In my view, genetic enhancement for health is more undermined by artificial superintelligence than the case for cognitive enhancement. It is not unreasonable to think that by the time the children born with enhancement in the coming years grow up, AI or humanity will have eliminated many of the late onset conditions that we are using PGT-P against now. For that reason, prioritizing cognitive enhancement to some extent seems defensible. Jonathan Anomaly’s proposal of using prediction markets to appropriately weight certain disorders by factoring in their probability of being cured seems wise.
All of this is rather speculative, but it seems reasonable to anticipate that AI will have a large impact on the economy and improve our life for the better. In the face of uncertainty, we need to decide how to spend our time and what choices to make. If you truly believe nothing matters other than AI, then it would be prudent to advocate that humanity invest heavily in getting AI aligned. But from such a perspective, nothing else really matters. That is a coherent view, but superintelligence is far from a certainty. It would be wise to continue to invest in this technology as it is perhaps one of the most important alternative routes to immensely improving the world.
Another person who grapples with the question of how AI and cognitive enhancement are related is Anatoly Karlin, who has recently explored this in his article “The Biosingularity is Near.”
I totally agree - in a post-scarcity society, status is entirely about positional goods, and IQ and smarts are positional. IQ is going to matter *much more,* not less, in a post-scarcity society.

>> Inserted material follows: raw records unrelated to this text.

(* ===== verification/CText.v ===== *)
(** * Text and numbers of the C library

    What the programs use of [<stdio.h>] on decimal integers ([fscanf] with
    the conversion [d], [printf] with the conversion [d]) and of the IEEE 754
    [double] (the executable binary64 of the standard library's [SpecFloat]).
    The main fact is the round trip [scan_d_print_d]. *)

From Stdlib Require Import ZArith Lia Ascii String SpecFloat.
From stdpp Require Import base numbers list option strings.
From S2P Require Import Prelude.

Local Open Scope Z_scope.

(** ** Reading a decimal integer *)
Definition c_isspace (c : ascii) : bool :=
  let n := nat_of_ascii c in bool_decide (n = 32%nat \/ (9 <= n <= 13)%nat).

Definition digit_of (c : ascii) : option Z :=
  let n := nat_of_ascii c in
  if decide (48 <= n <= 57)%nat then Some (Z.of_nat n - 48) else None.

Fixpoint skip_space (s : string) : string :=
  match s with
  | String c s' => if c_isspace c then skip_space s' else s
  | EmptyString => EmptyString
  end.

(** The longest run of digits at the head of [s], read onto [acc]. *)
Fixpoint scan_digits (s : string) (acc : Z) : Z * string :=
  match s with
  | String c s' =>
      match digit_of c with
      | Some d => scan_digits s' (acc * 10 + d)
      | None => (acc, s)
      end
  | EmptyString => (acc, s)
  end.

Definition scan_unsigned (s : string) : option (Z * string) :=
  match s with
  | String c s' =>
      match digit_of c with
      | Some d => Some (scan_digits s' d)
      | None => None
      end
  | EmptyString => None
  end.

Definition scan_signed (s : string) : option (Z * string) :=
  match s with
  | String c s' =>
      if decide (c = "-"%char) then '(z, r) ← scan_unsigned s'; Some (- z, r)
      else if decide (c = "+"%char) then scan_unsigned s'
      else scan_unsigned s
  | EmptyString => None
  end.

(** [fscanf (f, "%d", &x)]: [Some] with the value and the rest of the stream
    when the conversion succeeds, [None] when it does not.  A value that does
    not fit an [int] is undefined. *)
Definition scan_d (s : string) : run (option (Z * string)) :=
  match scan_signed (skip_space s) with
  | None => Ok None
  | Some (z, r) => if decide (int_range z) then Ok (Some (z, r)) else Undef
  end.

(** ** Printing a decimal integer *)
Definition digit_char (d : Z) : ascii := ascii_of_nat (48 + Z.to_nat d).

Fixpoint print_nat_to (fuel : nat) (n : Z) (acc : string) : string :=
  match fuel with
  | O => acc
  | S fuel' =>
      let acc' := String (digit_char (n mod 10)) acc in
      if decide (n / 10 = 0) then acc' else print_nat_to fuel' (n / 10) acc'
  end.

(** Twenty digits hold every 64-bit value. *)
Definition print_u (n : Z) : string := print_nat_to 20 n "".

Definition print_d (z : Z) : string :=
  if decide (z < 0) then String "-" (print_u (- z)) else print_u z.

(** A C string ends at its first zero byte. *)
Fixpoint c_str (l : list ascii) : string :=
  match l with
  | [] => ""
  | c :: l' => if decide (c = "000"%char) then "" else String c (c_str l')
  end.

(** The end of a line. *)
Definition nl : string := String "010" "".

Arguments digit_char : simpl never.
Arguments digit_of : simpl never.
Arguments c_isspace : simpl never.

(** ** The double *)
Module B64.
Definition prec : Z := 53.
Definition emax : Z := 1024.
Definition of_Z (z : Z) : spec_float := binary_normalize prec emax z 0 false.
Definition add : spec_float -> spec_float -> spec_float := SFadd prec emax.
Definition sub : spec_float -> spec_float -> spec_float := SFsub prec emax.
Definition mul : spec_float -> spec_float -> spec_float := SFmul prec emax.
Definition div : spec_float -> spec_float -> spec_float := SFdiv prec emax.
(** The double nearest to [num / 10 ^ e], a decimal literal of the source. *)
Definition dec (num e : Z) : spec_float := div (of_Z num) (of_Z (10 ^ e)).
End B64.

(** ** The round trip *)
Lemma digit_of_char d : 0 <= d < 10 -> digit_of (digit_char d) = Some d.
Proof.
  intros H. unfold digit_of, digit_char.
  rewrite nat_ascii_embedding by lia. rewrite decide_True by lia. f_equal. lia.
Qed.

Lemma digit_not_special d :
  0 <= d < 10 -> c_isspace (digit_char d) = false /\
  digit_char d <> "-"%char /\ digit_char d <> "+"%char.
Proof.
  intros H. unfold c_isspace, digit_char. rewrite nat_ascii_embedding by lia.
  split_and!; [rewrite bool_decide_eq_false; lia| |];
    intros E; apply (f_equal nat_of_ascii) in E;
    rewrite nat_ascii_embedding in E by lia;
    [change (nat_of_ascii "-") with 45%nat in E
    |change (nat_of_ascii "+") with 43%nat in E]; lia.
Qed.

(** Printing puts a digit string in front of [acc]; reading it back onto [a]
    shifts [a] by the digits and adds the number. *)
Lemma print_nat_to_scan fuel n acc a :
  0 <= n < 10 ^ Z.of_nat fuel ->
  exists k, 0 <= k /\ (n < 10 ^ k) /\
    scan_digits (print_nat_to fuel n acc) a = scan_digits acc (a * 10 ^ k + n).
Proof.
  revert n acc. induction fuel as [|fuel IH]; intros n acc Hn; simpl.
  - exists 0. change (10 ^ Z.of_nat 0) with 1 in Hn. replace n with 0 by lia.
    rewrite Z.pow_0_r, Z.mul_1_r, Z.add_0_r. split_and!; [lia|lia|done].
  - pose proof (Z.mod_pos_bound n 10 ltac:(lia)) as Hm.
    pose proof (Z.div_mod n 10 ltac:(lia)) as Hd.
    case_decide as E.
    + exists 1. rewrite Z.pow_1_r. split_and!; [lia|lia|].
      cbn [scan_digits]. rewrite digit_of_char by done. f_equal. lia.
    + rewrite Nat2Z.inj_succ, Z.pow_succ_r in Hn by lia.
      destruct (IH (n / 10) (String (digit_char (n mod 10)) acc)) as (k & Hk0 & Hk & ->).
      { split; [apply Z.div_pos; lia|]. apply Z.div_lt_upper_bound; lia. }
      exists (Z.succ k). rewrite Z.pow_succ_r by done. split_and!; [lia|lia|].
      cbn [scan_digits]. rewrite digit_of_char by done. f_equal. lia.
Qed.

(** The text starts with a digit. *)
Lemma print_nat_to_head fuel n acc :
  0 <= n -> exists d s, 0 <= d < 10 /\
    print_nat_to (S fuel) n acc = String (digit_char d) s.
Proof.
  revert n acc. induction fuel as [|fuel IH]; intros n acc Hn;
    pose proof (Z.mod_pos_bound n 10 ltac:(lia)) as Hm.
  - simpl. case_decide; eauto.
  - cbn [print_nat_to]. case_decide; [eauto|].
    apply IH. apply Z.div_pos; lia.
Qed.

Lemma print_nat_to_app fuel n acc : print_nat_to fuel n acc = print_nat_to fuel n "" +:+ acc.
Proof.
  revert n acc. induction fuel as [|fuel IH]; intros n acc; simpl; [done|].
  case_decide; [done|]. rewrite IH, (IH _ (String _ "")). by rewrite str_app_assoc.
Qed.

Definition no_digit_head (s : string) : Prop :=
  match s with String c _ => digit_of c = None | EmptyString => True end.

Lemma scan_digits_stop s a : no_digit_head s -> scan_digits s a = (a, s).
Proof. destruct s; simpl; [done|]. by intros ->. Qed.

Lemma scan_unsigned_digits s z r :
  scan_digits s 0 = (z, r) ->
  (exists d s', 0 <= d < 10 /\ s = String (digit_char d) s') ->
  scan_unsigned s = Some (z, r).
Proof.
  intros Hs (d & s' & Hd & ->). cbn [scan_digits scan_unsigned] in *.
  rewrite digit_of_char in * by done. by rewrite Z.mul_0_l, Z.add_0_l in Hs; rewrite Hs.
Qed.

Lemma print_u_head n r :
  0 <= n -> exists d s, 0 <= d < 10 /\ print_u n +:+ r = String (digit_char d) s.
Proof.
  intros Hn. destruct (print_nat_to_head 19 n "" Hn) as (d & s & Hd & E).
  exists d, (s +:+ r). split; [done|]. unfold print_u. by rewrite E.
Qed.

Lemma scan_unsigned_print_u n r :
  0 <= n < 10 ^ 20 -> no_digit_head r -> scan_unsigned (print_u n +:+ r) = Some (n, r).
Proof.
  intros Hn Hr. apply scan_unsigned_digits; [|apply print_u_head; lia].
  unfold print_u. rewrite <- print_nat_to_app.
  destruct (print_nat_to_scan 20 n r 0) as (k & _ & _ & ->); [exact Hn|].
  by rewrite scan_digits_stop.
Qed.

Lemma skip_space_digit d s :
  0 <= d < 10 -> skip_space (String (digit_char d) s) = String (digit_char d) s.
Proof. intros Hd. cbn [skip_space]. by rewrite (proj1 (digit_not_special d Hd)). Qed.

Lemma scan_signed_digit d s :
  0 <= d < 10 -> scan_signed (String (digit_char d) s) = scan_unsigned (String (digit_char d) s).
Proof.
  intros Hd. destruct (digit_not_special d Hd) as (_ & Hm & Hp).
  cbn [scan_signed]. by rewrite !decide_False.
Qed.

(** What [printf] writes for an [int], [fscanf] reads back, and leaves the
    text after it. *)
Lemma scan_d_print_d z r :
  int_range z -> no_digit_head r -> scan_d (print_d z +:+ r) = Ok (Some (z, r)).
Proof.
  intros Hz Hr. unfold scan_d, print_d. pose proof Hz as Hz'.
  unfold int_range, INT_MIN, INT_MAX in Hz'.
  case_decide as Hneg.
  - change (String "-" (print_u (- z)) +:+ r) with (String "-" (print_u (- z) +:+ r)).
    change (skip_space (String "-" (print_u (- z) +:+ r)))
      with (String "-" (print_u (- z) +:+ r)).
    cbn [scan_signed]. rewrite scan_unsigned_print_u by (lia || done). simpl.
    rewrite Z.opp_involutive, decide_True by done. done.
  - destruct (print_u_head z r ltac:(lia)) as (d & s & Hd & E).
    rewrite E, skip_space_digit, scan_signed_digit, <- E by done.
    rewrite scan_unsigned_print_u by (lia || done). by rewrite decide_True.
Qed.

(** White space in front does not matter. *)
Lemma scan_d_space c s : c_isspace c = true -> scan_d (String c s) = scan_d s.
Proof. intros H. unfold scan_d. simpl. by rewrite H. Qed.

(** ** A text of numbers, one per line *)
Fixpoint print_lines (l : list Z) : string :=
  match l with
  | [] => ""
  | x :: l' => print_d x +:+ String "010" (print_lines l')
  end.

Lemma print_lines_app l1 l2 : print_lines (l1 ++ l2) = print_lines l1 +:+ print_lines l2.
Proof.
  induction l1 as [|x l1 IH]; [done|]. simpl. rewrite IH, str_app_assoc. done.
Qed.

Lemma scan_d_lines_nil : scan_d (String "010" "") = Ok None.
Proof. done. Qed.

(** Reading from a text of numbers, at its start or after the first number. *)
Lemma scan_d_lines x l :
  int_range x ->
  scan_d (print_lines (x :: l)) = Ok (Some (x, String "010" (print_lines l))) /\
  scan_d (String "010" (print_lines (x :: l))) = Ok (Some (x, String "010" (print_lines l))).
Proof.
  intros Hx. rewrite (scan_d_space "010") by done. split; by apply scan_d_print_d.
Qed.

(** ** A conversion that succeeds consumes text *)
Lemma skip_space_length s : (String.length (skip_space s) <= String.length s)%nat.
Proof. induction s as [|c s IH]; simpl; [lia|]. case_match; simpl; lia. Qed.

Lemma scan_digits_length s a : (String.length (scan_digits s a).2 <= String.length s)%nat.
Proof.
  revert a. induction s as [|c s IH]; intros a; simpl; [lia|].
  destruct (digit_of c); simpl; [|lia]. etrans; [apply IH|lia].
Qed.

Lemma scan_unsigned_length s z r :
  scan_unsigned s = Some (z, r) -> (String.length r < String.length s)%nat.
Proof.
  destruct s as [|c s]; simpl; [done|]. destruct (digit_of c) as [d|]; [|done].
  intros E. injection E as E. pose proof (scan_digits_length s d) as H.
  rewrite E in H. simpl in H. lia.
Qed.

Lemma scan_signed_length s z r :
  scan_signed s = Some (z, r) -> (String.length r < String.length s)%nat.
Proof.
  destruct s as [|c s]; [done|]. unfold scan_signed. repeat case_decide; intros E.
  - destruct (scan_unsigned s) as [[z' r']|] eqn:Hu; simplify_eq/=.
    apply scan_unsigned_length in Hu. lia.
  - apply scan_unsigned_length in E. simpl. lia.
  - by apply scan_unsigned_length in E.
Qed.

Lemma scan_d_length s z r :
  scan_d s = Ok (Some (z, r)) -> (String.length r < String.length s)%nat.
Proof.
  unfold scan_d. destruct (scan_signed (skip_space s)) as [[z' r']|] eqn:E; [|done].
  case_decide; [|done]. intros [= -> ->]. apply scan_signed_length in E.
  pose proof (skip_space_length s). lia.
Qed.

Lemma scan_d_fuel s : scan_d s <> NoFuel.
Proof. unfold scan_d. repeat case_match; done. Qed.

I had an interesting debate with Bryan Caplan's sons about education-as-signaling a few months ago. I maintained that millions of parents wouldn't be engaging in bitter Red Queen's Races to get their precious Jaydens into the right preschools, then grinding furiously for 18 years to ultimately get them into Harvard, unless the benefits were actually there and actually significant.
They maintained there were studies showing IQ matters more than undergraduate institution for career success - ultimately we agreed there probably is something there, and what it is, is posterity. An Ivy degree is a positional status good, and what it gets you is access to a better and higher status pool of mates, and presumably some decent percentage of the time, access to that pool pays off in mate and grandkid quality.
Similarly, IQ in a post-scarcity society will be purely positional, and presumably increase the quality of your grandkids, by increasing the quality of mates in the pool available to your high-IQ kids.
Agree on all points (and thanks for the call out).
I would say that even though there is a good chance that it will be way too late to use any of the extra brainpower generated from human intelligence enhancement that begins today on the alignment problem, it is still as Yudkowsky might say a more dignified usage of limited research resources than most anything else you can do apart from AI.
Besides, as you also correctly point out, the future is hard to predict. While it would have been best to accelerate intelligence the day before yesterday than today, it's nonetheless better to do it today than tomorrow.